§ SOURCE RECORDS:
(* ===== verification/SctpSender.v ===== *)
(** The sending side of an SCTP association, over the operations of [SctpAssoc]: the TSNs in
    flight, what a SACK does to them, what leaves the pending queue and how it is bundled. *)

From S2P Require Import Prelude SctpChunk SctpQueue SctpReassembly SctpParam SctpPacket SctpTimer SctpStream SctpAssoc.

(** * The TSNs in flight *)

(** [cum] and [cum + n] are the last TSN that is acknowledged and the last that was sent, as
    numbers that do not wrap: the queue holds exactly the [n] TSNs in between. *)
Record sender (a : Association) (cum n : Z) : Prop := {
  snd_cum : a_cumulative_tsn_ack_point a = u32 cum;
  snd_next : a_my_next_tsn a = u32 (cum + n + 1);
  snd_count : 0 <= n;
  snd_queue : pq_rel (a_inflight_queue a) cum (seqZ (cum + 1) n)
}.

(** What the loops over the queue leave alone. *)
Definition sview (a : Association) : Z * Z := (a_cumulative_tsn_ack_point a, a_my_next_tsn a).

Lemma sender_next a a' cum n : sender a cum n → sview a' = sview a → pq_rel (a_inflight_queue a') cum (seqZ (cum + 1) n) → sender a' cum n.
Proof. intros [H1 H2 H3 _] [= E1 E2] R. split; congruence. Qed.

Lemma window_small q cum n : pq_rel q cum (seqZ (cum + 1) n) → n < 2 ^ 31.
Proof.
  intros R. destruct (Z.lt_ge_cases n 1) as [|Hn]; [lia|]. pose proof (rel_window _ _ _ R) as Hw. rewrite Forall_forall in Hw.
  specialize (Hw (cum + n)). ospecialize (Hw _); [apply elem_of_seqZ; lia|]. cbn in Hw. lia.
Qed.

Lemma in_flight q cum n y : pq_rel q cum (seqZ (cum + 1) n) → cum < y <= cum + n → ∃ c, pq_get q (u32 y) = Some c ∧ tsn c = u32 y.
Proof.
  intros R Hy. assert (u32 y ∈ sorted q) as Hin by (rewrite (rel_sorted _ _ _ R); apply list_elem_of_fmap_2, elem_of_seqZ; lia).
  apply (rel_keys _ _ _ R) in Hin as [c Hc]. exists c. split; [done|by apply (rel_tsn _ _ _ R)].
Qed.

Lemma not_in_flight q cum n y :
  pq_rel q cum (seqZ (cum + 1) n) → cum - 2 ^ 31 < y < cum + 2 ^ 31 → ¬ (cum < y <= cum + n) → pq_get q (u32 y) = None.
Proof.
  intros R Hy Hn. apply eq_None_not_Some. unfold pq_get. rewrite (rel_keys _ _ _ R), (rel_in_sorted _ _ _ R) by lia.
  rewrite elem_of_seqZ. lia.
Qed.

Lemma in_flight_size q cum n : 0 <= n → pq_rel q cum (seqZ (cum + 1) n) → Z.of_nat (size (chunk_map q)) = n.
Proof.
  intros Hn R. pose proof (window_small _ _ _ R). rewrite <- size_dom. assert (dom (chunk_map q) = list_to_set (sorted q)) as ->.
  { apply set_eq. intros t. by rewrite elem_of_dom, (rel_keys _ _ _ R), elem_of_list_to_set. }
  rewrite size_list_to_set, (rel_sorted _ _ _ R), length_fmap, length_seqZ by (rewrite (rel_sorted _ _ _ R);
    apply NoDup_fmap_2_strong; [intros x y Hx%elem_of_seqZ Hy%elem_of_seqZ; apply u32_inj; lia|apply NoDup_seqZ]). lia.
Qed.

(** ** Changes of single chunks *)

(** The chunks of [q'] are those of [q], with those that [f] selects acknowledged. *)
Definition marked (f : Z → bool) (q q' : PayloadQueue) : Prop :=
  ∀ t c, chunk_map q !! t = Some c → ∃ c', chunk_map q' !! t = Some c' ∧
    acked c' = acked c || f t ∧ (f t = false → user_data c' = user_data c).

§ WORK INSTRUCTION: Tally the lines of the listing above that contain the word "acknowledged" and state the result as a bare number.

§ SOLUTION FOR THIS TASK: 2